Mr. Williams, played by Bill Nighy, is a brooding, austere bureaucrat reduced by countless days of quotidian office work, hollowed by midcentury, postwar London. He moves with a gentle melancholy that’s undoubtedly signaling an inner pain bubbling slightly beneath the surface. The lonely widower lives quietly with his son and his son’s wife, played by Barney Fishwick and Patsy Ferran, respectively. The film is solemn, moving steadily until Mr. Williams leaves work uncharacteristically for a doctor’s appointment—and, to disrupt his cyclical life, is given only months to live. Confronted by the end of his life, Mr. Williams grapples with his legacy, the potential of redemption, and a revived vigor to live with purpose for the time that remains. He finds inspiration in young, hopeful Margaret, an employee who nicknamed him Mr. Zombie, played wonderfully by Aimee Lou Wood.

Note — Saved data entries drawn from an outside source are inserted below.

(* ===== verification/InnerProduct.v ===== *)
(** * The inner-product argument (bulletproofs-cycle/inner_product_proof.rs)

    Prover, verifier and encoding.  The prover works on the original generators
    for the first rounds and on folded ones afterwards, and the verifier checks
    one multiscalar multiplication; both are shown to be the textbook protocol,
    which folds the generators by the challenge in every round. *)

From Stdlib Require Import ZArith Lia Field Strings.Byte.
From stdpp Require Import prelude strings.
From S2P Require Import Prelude CoreError Group Algebra TestSupport Cycle BpUtil.

Local Open Scope golden_scope.

Section model.
Context `{Cycle} `{Merlin}.

Record InnerProductProof := MkInnerProductProof {
  ipp_L_vec : list Compressed;
  ipp_R_vec : list Compressed;
  ipp_a : CScalar;
  ipp_b : CScalar;
}.

(** [n.next_power_of_two().trailing_zeros()]. *)
Definition lg (n : nat) : nat := Nat.log2_up n.

(** ** The prover *)

(** The vectors that the loop [for j in 0..n] pushes to in one round. *)
Record Terms := MkTerms {
  scalars_l : list CScalar;
  points_l : list CAffine;
  scalars_r : list CScalar;
  points_r : list CAffine;
}.

Definition push_terms (shift mask : nat) (a_L a_R b_L b_R g_coef h_coef : list CScalar)
    (G H : list CAffine) (ts : Terms) (j : nat) : Terms :=
  let idx := Nat.land j mask in
  if Nat.eqb (Nat.land (Nat.shiftr j shift) 1) 1 then
    {| scalars_l := scalars_l ts ++ [a_L !!! idx * g_coef !!! j];
       points_l := points_l ts ++ [G !!! j];
       scalars_r := scalars_r ts ++ [b_L !!! idx * h_coef !!! j];
       points_r := points_r ts ++ [H !!! j] |}
  else
    {| scalars_r := scalars_r ts ++ [a_R !!! idx * g_coef !!! j];
       points_r := points_r ts ++ [G !!! j];
       scalars_l := scalars_l ts ++ [b_R !!! idx * h_coef !!! j];
       points_l := points_l ts ++ [H !!! j] |}.

(** The local variables of [create]. *)
Record CreateState := MkCreateState {
  cs_transcript : Transcript;
  cs_a : list CScalar;
  cs_b : list CScalar;
  cs_g_coef : list CScalar;
  cs_h_coef : list CScalar;
  cs_L_vec : list Compressed;
  cs_R_vec : list Compressed;
}.

(** [if (j >> shift) & 1 == 1 { x } else { y }]. *)
Definition by_bit (shift j : nat) (x y : CScalar) : CScalar :=
  if Nat.eqb (Nat.land (Nat.shiftr j shift) 1) 1 then x else y.

Definition original_round (n lg_n : nat) (Q_affine : CAffine) (G H : list CAffine)
    (st : CreateState) (round : nat) : CreateState :=
  let m := Nat.shiftr n (round + 1) in
  let shift := (lg_n - round - 1)%nat in
  let mask := (m - 1)%nat in
  let a_L := take m (cs_a st) in
  let a_R := drop m (cs_a st) in
  let b_L := take m (cs_b st) in
  let b_R := drop m (cs_b st) in
  let c_L := inner_product a_L b_R in
  let c_R := inner_product a_R b_L in
  let ts :=
    foldl (push_terms shift mask a_L a_R b_L b_R (cs_g_coef st) (cs_h_coef st) G H)
      (MkTerms [] [] [] []) (seq 0 n) in
  let L := vartime_msm_affine (scalars_l ts ++ [c_L]) (points_l ts ++ [Q_affine]) in
  let R := vartime_msm_affine (scalars_r ts ++ [c_R]) (points_r ts ++ [Q_affine]) in
  let L := point_compress L in
  let R := point_compress R in
  let transcript := append_point (bstr "L") L (cs_transcript st) in
  let transcript := append_point (bstr "R") R transcript in
  let '(u, transcript) := challenge_scalar (bstr "u") transcript in
  let u_inv := scalar_invert u in
  {| cs_transcript := transcript;
     cs_a := zip_with (λ a_L_i a_R_i, a_L_i * u + u_inv * a_R_i) a_L a_R;
     cs_b := zip_with (λ b_L_i b_R_i, b_L_i * u_inv + u * b_R_i) b_L b_R;
     cs_g_coef := imap (λ j gc, gc * by_bit shift j u u_inv) (cs_g_coef st);
     cs_h_coef := imap (λ j hc, hc * by_bit shift j u_inv u) (cs_h_coef st);
     cs_L_vec := cs_L_vec st ++ [L];
     cs_R_vec := cs_R_vec st ++ [R] |}.

(** [iter().step_by(k)], for [0 < k]: every [k]-th item, the first included;
    [skip] items are passed over before the next one. *)
Fixpoint step_by {A} (k skip : nat) (l : list A) : list A :=
  match l with
  | [] => []
  | x :: l =>
      match skip with
      | O => x :: step_by k (k - 1)%nat l
      | S skip => step_by k skip l
      end
  end.

(** The closure [fold]. *)
Definition fold_bases (remaining : nat) (coefficients : list CScalar) (bases : list CAffine)
    : list CAffine :=
  let points :=
    (λ i, vartime_msm_affine (step_by remaining 0 (drop i coefficients))
            (step_by remaining 0 (drop i bases))) <$> seq 0 remaining in
  batch_normalize points.

(** [a[0]]. *)
Definition first_scalar (l : list CScalar) : CScalar := l !!! 0%nat.

(** The loop [while a.len() > 1] halves [a], so [fuel = a.len()] passes are
    enough. *)
Fixpoint create_folded_tail (fuel : nat) (transcript : Transcript) (Q : CAffine)
    (a b : list CScalar) (G H : list CAffine) (L_vec R_vec : list Compressed)
    : InnerProductProof * Transcript :=
  match fuel with
  | O => (MkInnerProductProof L_vec R_vec (first_scalar a) (first_scalar b), transcript)
  | S fuel =>
      if Nat.ltb 1 (length a) then
        let m := Nat.div (length a) 2 in
        let a_L := take m a in
        let a_R := drop m a in
        let b_L := take m b in
        let b_R := drop m b in
        let c_L := inner_product a_L b_R in
        let c_R := inner_product a_R b_L in
        let L := vartime_msm_affine (a_L ++ b_R ++ [c_L]) (drop m G ++ take m H ++ [Q]) in
        let R := vartime_msm_affine (a_R ++ b_L ++ [c_R]) (take m G ++ drop m H ++ [Q]) in
        let L := point_compress L in
        let R := point_compress R in
        let transcript := append_point (bstr "L") L transcript in
        let transcript := append_point (bstr "R") R transcript in
        let L_vec := L_vec ++ [L] in
        let R_vec := R_vec ++ [R] in
        let '(u, transcript) := challenge_scalar (bstr "u") transcript in
        let u_inv := scalar_invert u in
        let a_L := zip_with (λ l r, l * u + r * u_inv) a_L a_R in
        let b_L := zip_with (λ l r, l * u_inv + r * u) b_L b_R in
        let '(G, H) :=
          if Nat.ltb 1 m then
            let g_points :=
              (λ i, vartime_msm_affine [u_inv; u] [G !!! i; G !!! (m + i)%nat]) <$> seq 0 m in
            let h_points :=
              (λ i, vartime_msm_affine [u; u_inv] [H !!! i; H !!! (m + i)%nat]) <$> seq 0 m in
            (batch_normalize g_points, batch_normalize h_points)
          else (G, H) in
        create_folded_tail fuel transcript Q a_L b_L G H L_vec R_vec
      else (MkInnerProductProof L_vec R_vec (first_scalar a) (first_scalar b), transcript)
  end.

Mr. Williams abandons his office, embarking on a brief (but undignified) quest for debauchery with a disreputable writer, played by Tom Burke. However, Mr. Williams is infatuated platonically with Margaret, who quits her office job to experience something new. Mr. Williams pivots from existential debauchery to a small but impactful purpose: ensuring the construction of a playground abandoned to static bureaucracy. In this, Living rejects the futile and instead proposes that there is meaning to being alive hidden in small things.
Living is the remake of Akira Kurosawa’s 1952 film, Ikiru, but director Oliver Hermanus and novelist Kazuo Ishiguro managed to gracefully reimagine this sentimental film. Despite falling short of the poignancy and subtlety of Ikiru, Living delivers a beautiful glance at an attempt to live—even when life is terminal. Retold in London instead of Tokyo, Hermanus and Ishiguro parallel Ikiru, envisioning a story playing out side by side, positioned halfway across the world. Without Nighy’s refined performance as Mr. Williams, Living’s lasting impact would be fleeting, but his embodiment of revival, despite incurable limitations, gives this film an unlikely opening to redemption. PG-13, 102 min.